• Council launched investigations after claims the hospital was milking patients dry in a crazy revenue collection drive.
• Health insurers cut links with the hospital for allegedly generating revenues unfairly.
The Nairobi Women's Hospital has been cleared of allegations that it has been overcharging patients.
The Medical Practitioners and Dentist Council yesterday said the team investigating the matter had sampled and inspected numerous patient files. It launched investigations after claims the hospital was milking patients dry in a crazy revenue collection drive.
A series of WhatsApp messages released on Twitter early this month showed doctors encouraging staff to commit malpractices to meet the hospital's revenue targets. Hence, health insurers cut links with the hospital for allegedly generating revenues unfairly. CEO Felix Wanjala stepped aside to allow an internal review and independent inspection by the Kenya Medical Practitioners and Dentist Council.

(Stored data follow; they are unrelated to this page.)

(** * Invariant-test registry, cluster-info serializer and kubeconfig builder

    A shallow embedding of three Go files of openshift/origin:

    - [pkg/invariants/types.go]: the [InvariantTest] and [InvariantRegistry]
      interfaces;
    - [pkg/invariants/clusterinfo_serializer/invariant.go]: one observer;
    - [test/extended/util/oc_copy.go]: the kubeconfig record builder.

    Go maps are [gmap]s keyed by [string]; a Go [error] result is an
    [option] whose [None] is [nil]; a nil slice is the empty list. *)

From stdpp Require Import gmap strings list fin_maps.
From Stdlib Require Import Ascii String.

Open Scope string_scope.

(** ** pkg/invariants/types.go *)

Module Invariants.

(** The Go types that occur in the method signatures of the package. *)
Inductive GoType :=
| TContext          (* context.Context *)
| TRestConfigPtr    (* *rest.Config *)
| TRecorderWriter   (* monitorapi.RecorderWriter *)
| TString           (* string *)
| TTime             (* time.Time *)
| TIntervals        (* monitorapi.Intervals *)
| TJUnitTestCases   (* []*junitapi.JUnitTestCase *)
| TResourcesMap     (* monitorapi.ResourcesMap *)
| TClusterData      (* platformidentification.ClusterData *)
| TError.           (* error *)

#[export] Instance GoType_eq_dec : EqDecision GoType.
Proof. solve_decision. Defined.

(** A method signature: parameter types and result types, in order.
    Parameter names play no role in Go's interface satisfaction. *)
Record MethodSig := mkSig { params : list GoType; results : list GoType }.

#[export] Instance MethodSig_eq_dec : EqDecision MethodSig.
Proof. solve_decision. Defined.

(** A method set: method name and signature. *)
Definition MethodSet := list (string * MethodSig).

(** [type InvariantTest interface { ... }], types.go lines 13-49. *)
Definition InvariantTest : MethodSet :=
  [ ("StartCollection",
     mkSig [TContext; TRestConfigPtr; TRecorderWriter] [TError]);
    ("CollectData",
     mkSig [TContext; TString; TTime; TTime]
           [TIntervals; TJUnitTestCases; TError]);
    ("ConstructComputedIntervals",
     mkSig [TContext; TIntervals; TResourcesMap; TTime; TTime]
           [TIntervals; TError]);
    ("EvaluateTestsFromConstructedIntervals",
     mkSig [TContext; TIntervals] [TJUnitTestCases; TError]);
    ("WriteContentToStorage",
     mkSig [TContext; TString; TString; TIntervals; TResourcesMap] [TError]);
    ("Cleanup", mkSig [TContext] [TError]) ].

(** Go's rule for a concrete type to satisfy an interface: every method of
    the interface is in the type's method set with the identical signature. *)
Definition implements (T I : MethodSet) : bool :=
  forallb (fun m => bool_decide (m ∈ T)) I.

(** The signature a method set gives to a method name, if any. *)
Definition method (T : MethodSet) (name : string) : option MethodSig :=
  (list_to_map T : gmap string MethodSig) !! name.

(** The six phase methods of [type InvariantRegistry interface { ... }],
    types.go lines 60-92.  (The interface has four more methods, for
    building the registry, whose types are outside [GoType].) *)
Definition InvariantRegistry_phases : MethodSet :=
  [ ("StartCollection",
     mkSig [TContext; TRestConfigPtr; TRecorderWriter] [TJUnitTestCases; TError]);
    ("CollectData",
     mkSig [TContext; TString; TTime; TTime]
           [TIntervals; TJUnitTestCases; TError]);
    ("ConstructComputedIntervals",
     mkSig [TContext; TIntervals; TResourcesMap; TTime; TTime]
           [TIntervals; TJUnitTestCases; TError]);
    ("EvaluateTestsFromConstructedIntervals",
     mkSig [TContext; TIntervals] [TJUnitTestCases; TError]);
    ("WriteContentToStorage",
     mkSig [TContext; TString; TString; TIntervals; TResourcesMap]
           [TJUnitTestCases; TError]);
    ("Cleanup", mkSig [TContext] [TJUnitTestCases; TError]) ].

(** A result list without its JUnit test cases. *)
Definition withoutJUnits (results : list GoType) : list GoType :=
  filter (fun t => t <> TJUnitTestCases) results.

(** *** The registry

    types.go declares [InvariantRegistry] only; the struct behind it is in a
    file that is not part of the sources at hand. *)

Inductive RegistryError :=
| DuplicateNameError (name : string).

#[export] Instance RegistryError_eq_dec : EqDecision RegistryError.
Proof. solve_decision. Defined.

(** A call that either returns or dies: the [...OrDie] methods of the
    interface have no result, their failure is fatal. *)
Inductive outcome (A : Type) :=
| Done (a : A)
| Died (e : RegistryError).
Arguments Done {A} a.
Arguments Died {A} e.

Section Registry.
Context {Observer : Type}.

(** Modelled from the spec: the value type [invariantItem] of the map that
    [getInvariantTests] returns; its declaration is missing.  The spec's
    Observer Registration is "{unique name, ownership tag, observer
    instance}"; the unique name is the key of the map. *)
Record invariantItem := mkItem {
  jiraComponent : string;
  invariantTest : Observer;
}.

(** Modelled from the spec: [AddInvariant], the spec's [register]; the
    method body is missing.  "fails with DuplicateNameError if name already
    present at this level; otherwise stores the binding and succeeds". *)
Definition AddInvariant (r : gmap string invariantItem)
    (name jira : string) (obs : Observer)
  : gmap string invariantItem * option RegistryError :=
  match r !! name with
  | Some _ => (r, Some (DuplicateNameError name))
  | None => (<[name := mkItem jira obs]> r, None)
  end.

(** Modelled from the spec: [AddInvariantOrDie]; the method body is missing.
    A registration error is "a fatal configuration error at startup". *)
Definition AddInvariantOrDie (r : gmap string invariantItem)
    (name jira : string) (obs : Observer)
  : outcome (gmap string invariantItem) :=
  match AddInvariant r name jira obs with
  | (r', None) => Done r'
  | (_, Some e) => Died e
  end.

(** Modelled from the spec: [AddRegistryOrDie], the spec's
    [composeSubRegistry]; the method body is missing.  "merges all of the
    child's entries into this registry's namespace; fails with
    DuplicateNameError on any name collision across the union": every entry
    of the child is registered in the parent, in the iteration order of the
    child's map, and the first failure is fatal. *)
Definition AddRegistryOrDie (parent child : gmap string invariantItem)
  : outcome (gmap string invariantItem) :=
  map_fold
    (fun name item acc =>
       match acc with
       | Done r => AddInvariantOrDie r name (jiraComponent item) (invariantTest item)
       | Died e => Died e
       end)
    (Done parent) child.

(** The state of the composition after any part [m] of the child has been
    registered: the union while no name collided, dead on a shared name
    otherwise. *)
Definition composed (parent : gmap string invariantItem)
    (acc : outcome (gmap string invariantItem))
    (m : gmap string invariantItem) : Prop :=
  match acc with
  | Done r => parent ##ₘ m /\ r = parent ∪ m
  | Died e =>
      exists name, e = DuplicateNameError name /\
                   is_Some (parent !! name) /\ is_Some (m !! name)
  end.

“Based on the contents of those files, there was no evidence of overcharging or any instances wherein the fees charged were above the recommended rates as provided in the Medical Practitioners and Dentists (Professional Fees) Rules 2016,” the report read.
The hospital has, however, been given 90 days to ensure compliance with a series of recommendations drafted by the council. After the lapse of the period, the management is expected to confirm compliance.
For instance, it is expected to ensure compliance with staffing requirements in all its nine facilities countrywide. From the report, witnesses admitted the authenticity of the content of the WhatsApp messages circulating on social media but were not aware of the person who had initiated the circulation.
"However, upon hearing the parties, it was clear that the business approach for the hospital should align with ethics of good clinical practice more so as relates to operational decision-taking precedence over physician autonomy,” the report said.
In a document signed by council chairperson Eva Njenga, the council further wants the hospital to put in place and implement a policy that guarantees incorporation of practising medical doctors and clinical officers in senior management to guide the facility on the ethics of good clinical practice.
According to the council, the WhatsApp communications and the evidence presented to the committee showed instances where decisions made by medical officers as relates to discharges were overruled by clinical officers and nurses who were part of the management team.
The witnesses also acknowledged that the admitting clinical officers communicate with the hospital’s quality assurance team, which comprises three medical officers and other members of the group patient records through WhatsApp to get approvals for admission.
“The Nairobi Women’s Hospital should put in place and implement an appropriate policy of information management, being cognisant that digital health information can comprise confidential patient data,” the report states.
“The committee found failure by the hospital senior management, who were members of the WhatsApp group, to manage, direct and correct the nature of communication and language used therein."
In a statement, the management said it was ready to adopt the recommendations "wholly".
"The health and needs of our patients always have been and always will be our priority,” hospital founder Sam Thenya said.
"It was important to open our hospitals to an independent review, and we thank the Council for their detailed assessment and feedback. We will comply with all of their recommendations, as well as implement further improvements to ensure we are continuing to provide the highest quality service to our patients."